- **Brief**
Reproduce this listing from its first line through the line with "at version [h]. *)", inclusive, leaving out all that follows.

■ ■ ■

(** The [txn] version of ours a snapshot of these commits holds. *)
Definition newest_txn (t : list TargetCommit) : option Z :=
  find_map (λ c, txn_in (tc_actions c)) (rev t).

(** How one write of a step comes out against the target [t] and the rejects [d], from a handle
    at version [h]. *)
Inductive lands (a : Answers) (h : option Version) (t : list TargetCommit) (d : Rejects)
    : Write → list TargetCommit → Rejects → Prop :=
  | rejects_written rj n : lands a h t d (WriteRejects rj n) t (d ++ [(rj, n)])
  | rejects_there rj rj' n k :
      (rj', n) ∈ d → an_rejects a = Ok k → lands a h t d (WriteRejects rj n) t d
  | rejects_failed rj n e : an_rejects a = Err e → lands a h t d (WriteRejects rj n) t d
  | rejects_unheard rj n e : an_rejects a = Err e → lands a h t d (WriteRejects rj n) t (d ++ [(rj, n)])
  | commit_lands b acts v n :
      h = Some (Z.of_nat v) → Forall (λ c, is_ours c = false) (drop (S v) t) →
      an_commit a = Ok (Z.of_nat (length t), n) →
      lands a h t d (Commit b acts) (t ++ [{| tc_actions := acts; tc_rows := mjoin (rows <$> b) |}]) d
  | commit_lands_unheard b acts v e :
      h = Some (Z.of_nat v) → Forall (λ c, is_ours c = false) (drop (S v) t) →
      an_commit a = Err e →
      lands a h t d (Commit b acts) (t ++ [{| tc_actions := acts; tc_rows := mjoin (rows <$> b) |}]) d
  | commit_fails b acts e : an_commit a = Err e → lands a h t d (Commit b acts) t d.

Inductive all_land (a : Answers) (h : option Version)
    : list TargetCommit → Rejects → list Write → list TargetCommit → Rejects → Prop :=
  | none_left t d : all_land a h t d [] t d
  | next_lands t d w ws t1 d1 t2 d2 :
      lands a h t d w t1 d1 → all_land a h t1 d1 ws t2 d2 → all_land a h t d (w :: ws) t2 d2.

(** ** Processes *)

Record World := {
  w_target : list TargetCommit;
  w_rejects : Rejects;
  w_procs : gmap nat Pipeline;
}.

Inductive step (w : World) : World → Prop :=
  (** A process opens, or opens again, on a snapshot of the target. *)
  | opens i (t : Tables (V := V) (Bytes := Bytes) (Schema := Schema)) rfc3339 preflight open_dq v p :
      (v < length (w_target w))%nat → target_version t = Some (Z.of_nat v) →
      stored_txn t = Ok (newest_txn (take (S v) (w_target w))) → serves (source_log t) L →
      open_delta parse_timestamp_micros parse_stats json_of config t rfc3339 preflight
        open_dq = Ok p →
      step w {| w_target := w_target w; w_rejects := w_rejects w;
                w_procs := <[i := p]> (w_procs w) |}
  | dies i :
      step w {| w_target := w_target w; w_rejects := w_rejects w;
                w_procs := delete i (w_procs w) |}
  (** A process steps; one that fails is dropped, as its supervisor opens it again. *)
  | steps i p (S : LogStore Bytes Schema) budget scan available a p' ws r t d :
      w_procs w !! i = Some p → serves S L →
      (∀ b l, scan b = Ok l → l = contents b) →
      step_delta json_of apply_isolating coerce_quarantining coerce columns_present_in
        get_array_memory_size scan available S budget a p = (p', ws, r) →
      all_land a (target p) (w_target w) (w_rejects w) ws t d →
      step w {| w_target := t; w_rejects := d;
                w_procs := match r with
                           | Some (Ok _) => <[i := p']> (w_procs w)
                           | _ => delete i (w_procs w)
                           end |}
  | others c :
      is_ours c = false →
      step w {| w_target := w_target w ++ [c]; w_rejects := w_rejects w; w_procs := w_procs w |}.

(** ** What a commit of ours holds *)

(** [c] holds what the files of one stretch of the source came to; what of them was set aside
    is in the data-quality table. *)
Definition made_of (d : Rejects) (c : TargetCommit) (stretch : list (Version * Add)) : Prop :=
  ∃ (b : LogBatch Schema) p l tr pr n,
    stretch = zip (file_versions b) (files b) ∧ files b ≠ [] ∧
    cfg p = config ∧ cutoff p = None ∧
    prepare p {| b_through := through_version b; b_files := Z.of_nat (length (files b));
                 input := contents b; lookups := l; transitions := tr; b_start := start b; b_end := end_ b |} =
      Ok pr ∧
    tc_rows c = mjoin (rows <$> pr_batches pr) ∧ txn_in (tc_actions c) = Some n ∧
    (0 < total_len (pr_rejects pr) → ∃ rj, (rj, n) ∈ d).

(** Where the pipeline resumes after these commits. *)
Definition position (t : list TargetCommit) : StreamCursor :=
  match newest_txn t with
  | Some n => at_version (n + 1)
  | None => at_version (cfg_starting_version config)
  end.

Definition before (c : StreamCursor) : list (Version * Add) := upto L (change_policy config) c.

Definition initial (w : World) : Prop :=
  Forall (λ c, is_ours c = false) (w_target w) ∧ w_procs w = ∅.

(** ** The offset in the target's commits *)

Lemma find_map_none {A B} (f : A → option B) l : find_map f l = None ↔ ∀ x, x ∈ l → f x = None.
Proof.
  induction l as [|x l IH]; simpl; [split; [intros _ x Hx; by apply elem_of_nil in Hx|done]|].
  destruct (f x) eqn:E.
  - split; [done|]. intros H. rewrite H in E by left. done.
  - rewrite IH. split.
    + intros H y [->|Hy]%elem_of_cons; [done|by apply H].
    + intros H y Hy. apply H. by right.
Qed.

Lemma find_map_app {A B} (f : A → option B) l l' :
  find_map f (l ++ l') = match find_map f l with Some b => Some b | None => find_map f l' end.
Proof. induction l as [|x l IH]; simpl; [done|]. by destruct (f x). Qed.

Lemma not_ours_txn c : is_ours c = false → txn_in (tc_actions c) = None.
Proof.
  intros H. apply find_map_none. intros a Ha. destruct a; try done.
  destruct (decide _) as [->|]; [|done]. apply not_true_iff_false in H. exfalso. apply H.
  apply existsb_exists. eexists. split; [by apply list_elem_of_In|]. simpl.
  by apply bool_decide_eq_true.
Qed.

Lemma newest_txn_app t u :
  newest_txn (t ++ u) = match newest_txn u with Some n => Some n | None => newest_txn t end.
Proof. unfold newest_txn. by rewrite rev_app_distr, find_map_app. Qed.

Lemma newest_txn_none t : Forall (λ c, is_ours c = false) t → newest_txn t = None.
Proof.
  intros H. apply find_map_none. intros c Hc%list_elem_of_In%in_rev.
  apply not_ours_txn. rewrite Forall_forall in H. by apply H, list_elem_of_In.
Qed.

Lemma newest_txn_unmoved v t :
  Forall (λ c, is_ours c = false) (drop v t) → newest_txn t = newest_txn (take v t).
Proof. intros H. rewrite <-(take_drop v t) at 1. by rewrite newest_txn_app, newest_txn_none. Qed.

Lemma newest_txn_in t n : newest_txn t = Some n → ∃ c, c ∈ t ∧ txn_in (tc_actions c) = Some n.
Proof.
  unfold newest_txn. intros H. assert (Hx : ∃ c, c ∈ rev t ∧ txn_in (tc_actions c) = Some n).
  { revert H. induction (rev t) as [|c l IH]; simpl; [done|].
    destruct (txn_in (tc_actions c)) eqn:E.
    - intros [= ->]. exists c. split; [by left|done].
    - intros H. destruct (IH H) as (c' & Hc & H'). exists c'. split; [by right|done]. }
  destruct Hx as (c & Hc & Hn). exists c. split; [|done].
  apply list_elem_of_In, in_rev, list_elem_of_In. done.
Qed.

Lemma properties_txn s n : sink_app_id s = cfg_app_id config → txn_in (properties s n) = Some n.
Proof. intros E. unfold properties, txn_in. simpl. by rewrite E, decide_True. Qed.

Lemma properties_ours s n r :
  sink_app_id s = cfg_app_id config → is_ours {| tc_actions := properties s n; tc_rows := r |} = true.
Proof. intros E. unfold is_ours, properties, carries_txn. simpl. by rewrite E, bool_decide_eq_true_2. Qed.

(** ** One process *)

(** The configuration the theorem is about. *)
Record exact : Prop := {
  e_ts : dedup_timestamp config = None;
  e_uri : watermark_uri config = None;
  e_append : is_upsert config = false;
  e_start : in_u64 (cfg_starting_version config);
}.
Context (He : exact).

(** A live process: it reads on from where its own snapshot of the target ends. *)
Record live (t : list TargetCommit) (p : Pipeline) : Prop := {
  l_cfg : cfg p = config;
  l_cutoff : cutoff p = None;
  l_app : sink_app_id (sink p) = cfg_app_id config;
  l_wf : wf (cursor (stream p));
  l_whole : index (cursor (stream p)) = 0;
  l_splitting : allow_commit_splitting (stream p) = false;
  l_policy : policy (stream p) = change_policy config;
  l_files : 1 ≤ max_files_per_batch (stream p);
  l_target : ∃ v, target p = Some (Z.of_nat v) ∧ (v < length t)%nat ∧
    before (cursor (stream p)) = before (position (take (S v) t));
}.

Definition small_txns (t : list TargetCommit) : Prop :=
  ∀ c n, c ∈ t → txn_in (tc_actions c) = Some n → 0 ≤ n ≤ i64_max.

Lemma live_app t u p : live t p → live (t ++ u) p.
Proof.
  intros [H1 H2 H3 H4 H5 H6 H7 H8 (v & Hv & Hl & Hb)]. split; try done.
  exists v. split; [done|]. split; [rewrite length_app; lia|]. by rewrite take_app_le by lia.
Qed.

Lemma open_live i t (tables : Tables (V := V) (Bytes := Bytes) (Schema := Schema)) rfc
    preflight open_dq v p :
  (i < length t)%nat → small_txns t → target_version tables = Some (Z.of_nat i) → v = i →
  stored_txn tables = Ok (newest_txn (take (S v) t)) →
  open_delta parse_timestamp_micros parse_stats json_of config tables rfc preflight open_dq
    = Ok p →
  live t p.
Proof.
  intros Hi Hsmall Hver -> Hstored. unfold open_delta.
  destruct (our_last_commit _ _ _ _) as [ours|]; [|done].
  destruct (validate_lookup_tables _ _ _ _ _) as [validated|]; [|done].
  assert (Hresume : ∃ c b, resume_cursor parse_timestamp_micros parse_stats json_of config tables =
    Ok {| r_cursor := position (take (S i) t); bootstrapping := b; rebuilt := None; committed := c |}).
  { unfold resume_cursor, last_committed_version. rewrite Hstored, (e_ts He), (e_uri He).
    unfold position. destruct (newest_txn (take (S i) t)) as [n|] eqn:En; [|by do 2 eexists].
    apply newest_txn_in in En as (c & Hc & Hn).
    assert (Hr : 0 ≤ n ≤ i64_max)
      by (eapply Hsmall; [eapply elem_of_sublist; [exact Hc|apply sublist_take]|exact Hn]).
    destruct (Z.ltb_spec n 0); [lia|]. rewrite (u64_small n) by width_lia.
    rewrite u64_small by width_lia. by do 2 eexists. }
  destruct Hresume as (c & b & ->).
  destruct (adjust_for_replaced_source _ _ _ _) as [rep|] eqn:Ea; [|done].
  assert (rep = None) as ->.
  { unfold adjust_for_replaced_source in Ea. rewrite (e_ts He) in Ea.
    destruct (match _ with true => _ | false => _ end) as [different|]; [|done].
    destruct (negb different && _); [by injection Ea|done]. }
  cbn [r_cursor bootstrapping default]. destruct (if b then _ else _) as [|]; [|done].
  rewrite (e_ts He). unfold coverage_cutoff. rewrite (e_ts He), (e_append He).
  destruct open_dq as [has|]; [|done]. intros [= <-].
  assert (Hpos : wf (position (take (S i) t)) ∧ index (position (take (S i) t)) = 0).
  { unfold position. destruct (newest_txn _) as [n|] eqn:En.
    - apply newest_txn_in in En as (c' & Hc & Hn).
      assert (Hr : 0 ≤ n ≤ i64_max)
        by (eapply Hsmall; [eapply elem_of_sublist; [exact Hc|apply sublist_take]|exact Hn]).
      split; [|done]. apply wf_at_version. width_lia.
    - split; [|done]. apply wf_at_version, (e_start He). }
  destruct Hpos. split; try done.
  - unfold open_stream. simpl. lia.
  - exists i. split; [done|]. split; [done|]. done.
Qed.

■ ■ ■

- **Reply**
(** The [txn] version of ours a snapshot of these commits holds. *)
Definition newest_txn (t : list TargetCommit) : option Z :=
  find_map (λ c, txn_in (tc_actions c)) (rev t).

(** How one write of a step comes out against the target [t] and the rejects [d], from a handle
    at version [h]. *)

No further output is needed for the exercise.